Task objective:
Write out again, exactly, the lines below starting at the one with "(** All tests" and ending at the one with "Definition at_time (n".
═════ Supplied records ═════
(* ===== verification/Testing.v ===== *)
(** * The vocabulary of the test suites

    The repository's own unit tests, run on the model: the assertion macros of the tests as
    computations, the genesis of the token balances on the reference ledger and the account
    function of the mocks.  A test is a state to start from and a script; it passes when the
    script ends without a panic. *)

From S2P Require Import Prelude Primitives Errors Interfaces Ledger.

#[export] Instance DispatchError_eq_dec : EqDecision DispatchError.
Proof. unfold EqDecision, Decision. repeat decide equality. Defined.

(** ** Assertions *)

(** A failed assertion ends the test. *)
Definition check {S} (p : S -> bool) : Dispatch S unit :=
  fun s => if p s then (Ok tt, s) else (Panic, s).
Definition assert_ok {S A} (m : Dispatch S A) : Dispatch S unit :=
  fun s => match m s with (Ok _, s') => (Ok tt, s') | (_, s') => (Panic, s') end.
Definition is_error {A} (e : DispatchError) (r : outcome DispatchError A) : bool :=
  match r with Err e' => bool_decide (e' = e) | _ => false end.
(** [assert_noop!]: the call fails with the error and leaves the storage as it was. *)
Definition assert_noop {S A} `{EqDecision S} (m : Dispatch S A) (e : DispatchError)
    : Dispatch S unit :=
  fun s => let '(r, s') := m s in
    if is_error e r && bool_decide (s' = s) then (Ok tt, s) else (Panic, s').
(** [assert_err!]: the call fails with the error. *)
Definition assert_err {S A} (m : Dispatch S A) (e : DispatchError) : Dispatch S unit :=
  fun s => let '(r, s') := m s in if is_error e r then (Ok tt, s') else (Panic, s').

(** ** Tests *)

Definition passes {S} (t : S * Dispatch S unit) : bool :=
  match fst (snd t (fst t)) with Ok _ => true | _ => false end.

(** All tests of a suite pass; the statement of a suite's theorem. *)
Definition suite_passes {S} (l : list (S * Dispatch S unit)) : Prop :=
  Forall (fun t => passes t = true) l.
Lemma suite_cons {S} (t : S * Dispatch S unit) l :
  passes t = true -> suite_passes l -> suite_passes (t :: l).
Proof. by constructor. Qed.
(** One evaluation per test. *)
Ltac run_suite :=
  repeat (apply suite_cons; [vm_compute; reflexivity|]); constructor.

Definition u128_MAX : Z := 2 ^ 128 - 1.

(** ** Mock chains *)

(** [orml_tokens::GenesisConfig]: the balances of the endowed accounts. *)
Definition tokens_genesis (balances : list (AccountId * AssetId * Balance)) : Ledger :=
  foldl (fun l '(w, c, x) => snd (l_deposit c w x l)) (mkLedger ∅ ∅ ∅ ∅ ∅) balances.

(** [AssetPairAccountIdTest::from_assets], the same in the mocks of the XYK, exchange, LBP and
    liquidity mining pallets; the accounts are [u64]. *)
Definition AssetPairAccountIdTest : AssetPairAccountIdFor := {|
  from_assets asset_a asset_b _ :=
    let a := Z.min asset_a asset_b in
    let b := Z.max asset_a asset_b in
    (a * 1000 + b) mod 2 ^ 64
|}.

#[export] Instance Ledger_eq_dec : EqDecision Ledger.
Proof. solve_decision. Defined.

(** The reference ledger with a block number that the tests set. *)
Record Timed := mkTimed { t_books : Ledger; t_block : BlockNumber }.
Definition at_time (n : BlockNumber) (c : Timed) : Timed := mkTimed (t_books c) n.
#[export] Instance Timed_lens : Lens Timed Ledger := {|
  lens_get := t_books;
  lens_set l c := mkTimed l (t_block c)
|}.
#[export] Instance Timed_eq_dec : EqDecision Timed.
Proof. solve_decision. Defined.
Definition Timed_currency : MultiCurrency Timed := lift_currency.
Definition Timed_reservable : MultiReservable Timed := lift_reservable.
Definition Timed_lockable : MultiLockable Timed := {|
  set_lock l c w a := zoom (set_lock l c w a);
  remove_lock l c w := zoom (remove_lock l c w);
  get_by_lock l c w s := get_by_lock l c w (t_books s)
|}.
Definition Timed_block : BlockNumberProvider Timed := {| block_number := t_block |}.
(* ===== verification/ExchangeTests.v ===== *)
(** * The tests of the exchange pallet

    Models the mock runtime of [src/pallets/exchange/src/mock.rs], the exchange over the XYK
    pallet, and runs the tests of [src/pallets/exchange/src/tests.rs] on the model: intentions
    that match exactly or in part, groups of them, limits, discounts and failures, with the
    balances of every trader and of the pool after the block and the events of both pallets. *)

From S2P Require Import Prelude Primitives Errors Ledger Benchmarks Testing Xyk Interfaces Exchange.

(** ** The mock runtime *)

Definition ALICE : AccountId := 1.
Definition BOB : AccountId := 2.
Definition CHARLIE : AccountId := 3.
Definition DAVE : AccountId := 4.
Definition FERDIE : AccountId := 5.
Definition GEORGE : AccountId := 6.
Definition HDX : AssetId := 1000.
Definition DOT : AssetId := 2000.
Definition ETH : AssetId := 3000.

#[local] Instance Test_config : XykConfig := {|
  NativeAssetId := HDX;
  GetExchangeFee := (2, 1000);
  MinTradingLimit := MIN_TRADING_LIMIT;
  MinPoolLiquidity := MIN_POOL_LIQUIDITY;
  MaxInRatio := MAX_IN_RATIO;
  MaxOutRatio := MAX_OUT_RATIO
|}.
#[local] Existing Instances AssetPairAccountIdTest AllowAllPools.
(* ===== verification/Nft.v ===== *)
(** * The NFT pallet

    Models [src/pallets/nft/src/lib.rs] and [types.rs]: classes with a type that
    decides what may be done with their instances, on top of [pallet_uniques],
    which keeps the owners.  [pallet_uniques] is not in the repository; it is the
    interface [Uniques] with its documented behaviour. *)

From S2P Require Import Prelude Primitives Errors.

(** ** [pallet_uniques], as far as the pallet calls it

    [do_transfer] and [do_burn] check that the token exists and is not frozen, run
    the caller's closure, and only then change the record: the two halves are
    [..._check] and [..._commit]. *)
Class Uniques (U : Type) := {
  class_owner : ClassId -> U -> option AccountId;
  token_owner : ClassId -> InstanceId -> U -> option AccountId;
  class_instances : ClassId -> U -> option Z;
  uniques_create : ClassId -> AccountId -> AccountId -> Balance -> bool -> Dispatch U unit;
  uniques_mint : ClassId -> InstanceId -> AccountId -> Dispatch U unit;
  transfer_check : ClassId -> InstanceId -> Dispatch U unit;
  transfer_commit : ClassId -> InstanceId -> AccountId -> U -> U;
  burn_check : ClassId -> InstanceId -> Dispatch U unit;
  burn_commit : ClassId -> InstanceId -> U -> U;
  uniques_destroy : ClassId -> AccountId -> Dispatch U unit;
  ClassDeposit : Balance
}.

(** Every token and every class, after [o] became the owner of one. *)
Definition with_token (c : ClassId) (i : InstanceId) (o : option AccountId)
    (f : ClassId -> InstanceId -> option AccountId) (c' : ClassId) (i' : InstanceId) :=
  if decide ((c', i') = (c, i)) then o else f c' i'.
Definition with_class (c : ClassId) (o : option AccountId) (f : ClassId -> option AccountId)
    (c' : ClassId) := if decide (c' = c) then o else f c'.

Class UniquesLaws (U : Type) `{Uniques U} : Prop := {
  create_effect c o a d h (u u' : U) :
    uniques_create c o a d h u = (Ok tt, u') ->
    class_owner c u = None /\
    (forall c', class_owner c' u' = with_class c (Some o) (fun x => class_owner x u) c') /\
    (forall c' i, token_owner c' i u' = token_owner c' i u);
  mint_effect c i o (u u' : U) :
    uniques_mint c i o u = (Ok tt, u') ->
    is_Some (class_owner c u) /\ token_owner c i u = None /\
    (forall c', class_owner c' u' = class_owner c' u) /\
    (forall c' i', token_owner c' i' u' =
       with_token c i (Some o) (fun x y => token_owner x y u) c' i');
  transfer_check_effect c i (u u' : U) :
    transfer_check c i u = (Ok tt, u') -> u' = u /\ is_Some (token_owner c i u);
  transfer_effect c i o (u : U) :
    (forall c', class_owner c' (transfer_commit c i o u) = class_owner c' u) /\
    (forall c' i', token_owner c' i' (transfer_commit c i o u) =
       with_token c i (Some o) (fun x y => token_owner x y u) c' i');
  burn_check_effect c i (u u' : U) :
    burn_check c i u = (Ok tt, u') -> u' = u /\ is_Some (token_owner c i u);
  burn_effect c i (u : U) :
    (forall c', class_owner c' (burn_commit c i u) = class_owner c' u) /\
    (forall c' i', token_owner c' i' (burn_commit c i u) =
       with_token c i None (fun x y => token_owner x y u) c' i');
  instances_witness c (u : U) :
    (is_Some (class_instances c u) <-> is_Some (class_owner c u)) /\
    (class_instances c u = Some 0 -> forall i, token_owner c i u = None);
  destroy_effect c o (u u' : U) :
    uniques_destroy c o u = (Ok tt, u') ->
    class_owner c u = Some o /\
    (forall c', class_owner c' u' = with_class c None (fun x => class_owner x u) c') /\
    (class_instances c u = Some 0 -> forall c' i, token_owner c' i u' = token_owner c' i u)
}.

(** ** The pallet *)

(** Metadata: a bounded byte string. *)
Notation Metadata := (list Z) (only parsing).

Record ClassInfo := mkClassInfo { class_type : ClassType; class_metadata : Metadata }.
Record InstanceInfo := mkInstanceInfo { instance_metadata : Metadata }.

Inductive NftEvent :=
| ClassCreated (owner : AccountId) (class_id : ClassId) (class_type : ClassType) (m : Metadata)
| InstanceMinted (owner : AccountId) (class_id : ClassId) (instance_id : InstanceId) (m : Metadata)
| InstanceTransferred (from to : AccountId) (class_id : ClassId) (instance_id : InstanceId)
| InstanceBurned (owner : AccountId) (class_id : ClassId) (instance_id : InstanceId)
| ClassDestroyed (owner : AccountId) (class_id : ClassId).

Record NftState (U : Type) := mkNft {
  uniques : U;
  Classes : gmap ClassId ClassInfo;
  Instances : gmap (ClassId * InstanceId) InstanceInfo;
  nft_events : list NftEvent
}.
Arguments mkNft {U}.
Arguments uniques {U}.
Arguments Classes {U}.
Arguments Instances {U}.
Arguments nft_events {U}.

Section setters.
Context {U : Type}.
Implicit Types s : NftState U.
Definition set_uniques (u : U) s : NftState U := mkNft u (Classes s) (Instances s) (nft_events s).
Definition set_Classes (f : gmap ClassId ClassInfo -> gmap ClassId ClassInfo) s : NftState U :=
  mkNft (uniques s) (f (Classes s)) (Instances s) (nft_events s).
Definition set_Instances (f : gmap (ClassId * InstanceId) InstanceInfo ->
    gmap (ClassId * InstanceId) InstanceInfo) s : NftState U :=
  mkNft (uniques s) (Classes s) (f (Instances s)) (nft_events s).
Definition nft_deposit_event (e : NftEvent) : Dispatch (NftState U) unit :=
  modify (fun s => mkNft (uniques s) (Classes s) (Instances s) (nft_events s ++ [e])).
End setters.

#[export] Instance Nft_lens U : Lens (NftState U) U := {|
  lens_get := uniques;
  lens_set := set_uniques
|}.
#[export] Instance Nft_lens_laws U : LensLaws (NftState U) U.
Proof. split; [done|by intros []|done]. Qed.

Class NftConfig := {
  NftReserveClassIdUpTo : ClassId;
  Permissions : NftPermission ClassType
}.

Section pallet.
Context {U : Type} `{Uniques U} {cfg : NftConfig}.
Notation State := (NftState U).
Local Notation ensure b e := (ensure b%rust (NftE e)).
Local Notation ok_or o e := (ok_or o (NftE e)).

Definition owner (class_id : ClassId) (instance_id : InstanceId) (s : State) : option AccountId :=
  token_owner class_id instance_id (uniques s).

Definition do_create_class (owner : AccountId) (class_id : ClassId) (class_type : ClassType)
    (metadata : Metadata) : Dispatch State (ClassId * ClassType) :=
  let deposit_info := match @has_deposit _ Permissions class_type with
                      | false => (0, true)
                      | true => (ClassDeposit, false)
                      end in
  zoom (uniques_create class_id owner owner (fst deposit_info) (snd deposit_info)) ;;
  modify (set_Classes (insert class_id (mkClassInfo class_type metadata))) ;;
  nft_deposit_event (ClassCreated owner class_id class_type metadata) ;;
  mret (class_id, class_type).

Definition do_mint (owner : AccountId) (class_id : ClassId) (instance_id : InstanceId)
    (metadata : Metadata) : Dispatch State InstanceId :=
  zoom (uniques_mint class_id instance_id owner) ;;
  modify (set_Instances (insert (class_id, instance_id) (mkInstanceInfo metadata))) ;;
  nft_deposit_event (InstanceMinted owner class_id instance_id metadata) ;;
  mret instance_id.

Definition do_transfer (class_id : ClassId) (instance_id : InstanceId) (from to : AccountId)
    : Dispatch State unit :=
  if from =? to then mret tt else
  zoom (transfer_check class_id instance_id) ;;
  maybe_owner ← gets (owner class_id instance_id);
  owner ← ok_or maybe_owner NftErr.InstanceUnknown;
  ensure (owner == from) NftErr.NotPermitted ;;
  nft_deposit_event (InstanceTransferred from to class_id instance_id) ;;
  modify (fun s => set_uniques (transfer_commit class_id instance_id to (uniques s)) s).

Definition do_burn (who : AccountId) (class_id : ClassId) (instance_id : InstanceId)
    : Dispatch State unit :=
  zoom (burn_check class_id instance_id) ;;
  maybe_owner ← gets (owner class_id instance_id);
  iowner ← ok_or maybe_owner NftErr.InstanceUnknown;
  ensure (who == iowner) NftErr.NotPermitted ;;
  modify (fun s => set_uniques (burn_commit class_id instance_id (uniques s)) s) ;;
  modify (set_Instances (delete (class_id, instance_id))) ;;
  nft_deposit_event (InstanceBurned who class_id instance_id) ;;
  mret tt.

Definition do_destroy_class (who : AccountId) (class_id : ClassId) : Dispatch State unit :=
  maybe_witness ← gets (fun s => class_instances class_id (uniques s));
  instances ← ok_or maybe_witness NftErr.ClassUnknown;
  ensure (instances == 0) NftErr.TokenClassNotEmpty ;;
  zoom (uniques_destroy class_id who) ;;
  modify (set_Classes (delete class_id)) ;;
  nft_deposit_event (ClassDestroyed who class_id) ;;
  mret tt.

(** The type of a class, or [ClassUnknown]. *)
Definition type_of (class_id : ClassId) : Dispatch State ClassType :=
  info ← gets (fun s => Classes s !! class_id);
  ok_or (option_map class_type info) NftErr.ClassUnknown.

(** ** Extrinsics *)

(** The class is created with the default type, whatever type was asked for. *)
Definition create_class (origin : Origin) (class_id : ClassId) (class_type : ClassType)
    (metadata : Metadata) : Dispatch State unit :=
  transactional (
    sender ← ensure_signed origin;
    ensure (NftReserveClassIdUpTo < class_id) NftErr.IdReserved ;;
    ensure (@can_create _ Permissions class_type) NftErr.NotPermitted ;;
    do_create_class sender class_id ClassType_default metadata ;;
    mret tt).

Definition mint (origin : Origin) (class_id : ClassId) (instance_id : InstanceId)
    (metadata : Metadata) : Dispatch State unit :=
  transactional (
    sender ← ensure_signed origin;
    class_type ← type_of class_id;
    ensure (@can_mint _ Permissions class_type) NftErr.NotPermitted ;;
    do_mint sender class_id instance_id metadata ;;
    mret tt).

(** The lookup of the destination is the identity, as configured. *)
Definition transfer (origin : Origin) (class_id : ClassId) (instance_id : InstanceId)
    (dest : AccountId) : Dispatch State unit :=
  transactional (
    sender ← ensure_signed origin;
    class_type ← type_of class_id;
    ensure (@can_transfer _ Permissions class_type) NftErr.NotPermitted ;;
    do_transfer class_id instance_id sender dest ;;
    mret tt).

Definition burn (origin : Origin) (class_id : ClassId) (instance_id : InstanceId)
    : Dispatch State unit :=
  transactional (
    sender ← ensure_signed origin;
    class_type ← type_of class_id;
    ensure (@can_burn _ Permissions class_type) NftErr.NotPermitted ;;
    do_burn sender class_id instance_id ;;
    mret tt).

Definition destroy_class (origin : Origin) (class_id : ClassId) : Dispatch State unit :=
  transactional (
    sender ← ensure_signed origin;
    class_type ← type_of class_id;
    ensure (@can_destroy _ Permissions class_type) NftErr.NotPermitted ;;
    do_destroy_class sender class_id ;;
    mret tt).
End pallet.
═════
Exercise result:
(** All tests of a suite pass; the statement of a suite's theorem. *)
Definition suite_passes {S} (l : list (S * Dispatch S unit)) : Prop :=
  Forall (fun t => passes t = true) l.
Lemma suite_cons {S} (t : S * Dispatch S unit) l :
  passes t = true -> suite_passes l -> suite_passes (t :: l).
Proof. by constructor. Qed.
(** One evaluation per test. *)
Ltac run_suite :=
  repeat (apply suite_cons; [vm_compute; reflexivity|]); constructor.

Definition u128_MAX : Z := 2 ^ 128 - 1.

(** ** Mock chains *)

(** [orml_tokens::GenesisConfig]: the balances of the endowed accounts. *)
Definition tokens_genesis (balances : list (AccountId * AssetId * Balance)) : Ledger :=
  foldl (fun l '(w, c, x) => snd (l_deposit c w x l)) (mkLedger ∅ ∅ ∅ ∅ ∅) balances.

(** [AssetPairAccountIdTest::from_assets], the same in the mocks of the XYK, exchange, LBP and
    liquidity mining pallets; the accounts are [u64]. *)
Definition AssetPairAccountIdTest : AssetPairAccountIdFor := {|
  from_assets asset_a asset_b _ :=
    let a := Z.min asset_a asset_b in
    let b := Z.max asset_a asset_b in
    (a * 1000 + b) mod 2 ^ 64
|}.

#[export] Instance Ledger_eq_dec : EqDecision Ledger.
Proof. solve_decision. Defined.

(** The reference ledger with a block number that the tests set. *)
Record Timed := mkTimed { t_books : Ledger; t_block : BlockNumber }.
Definition at_time (n : BlockNumber) (c : Timed) : Timed := mkTimed (t_books c) n.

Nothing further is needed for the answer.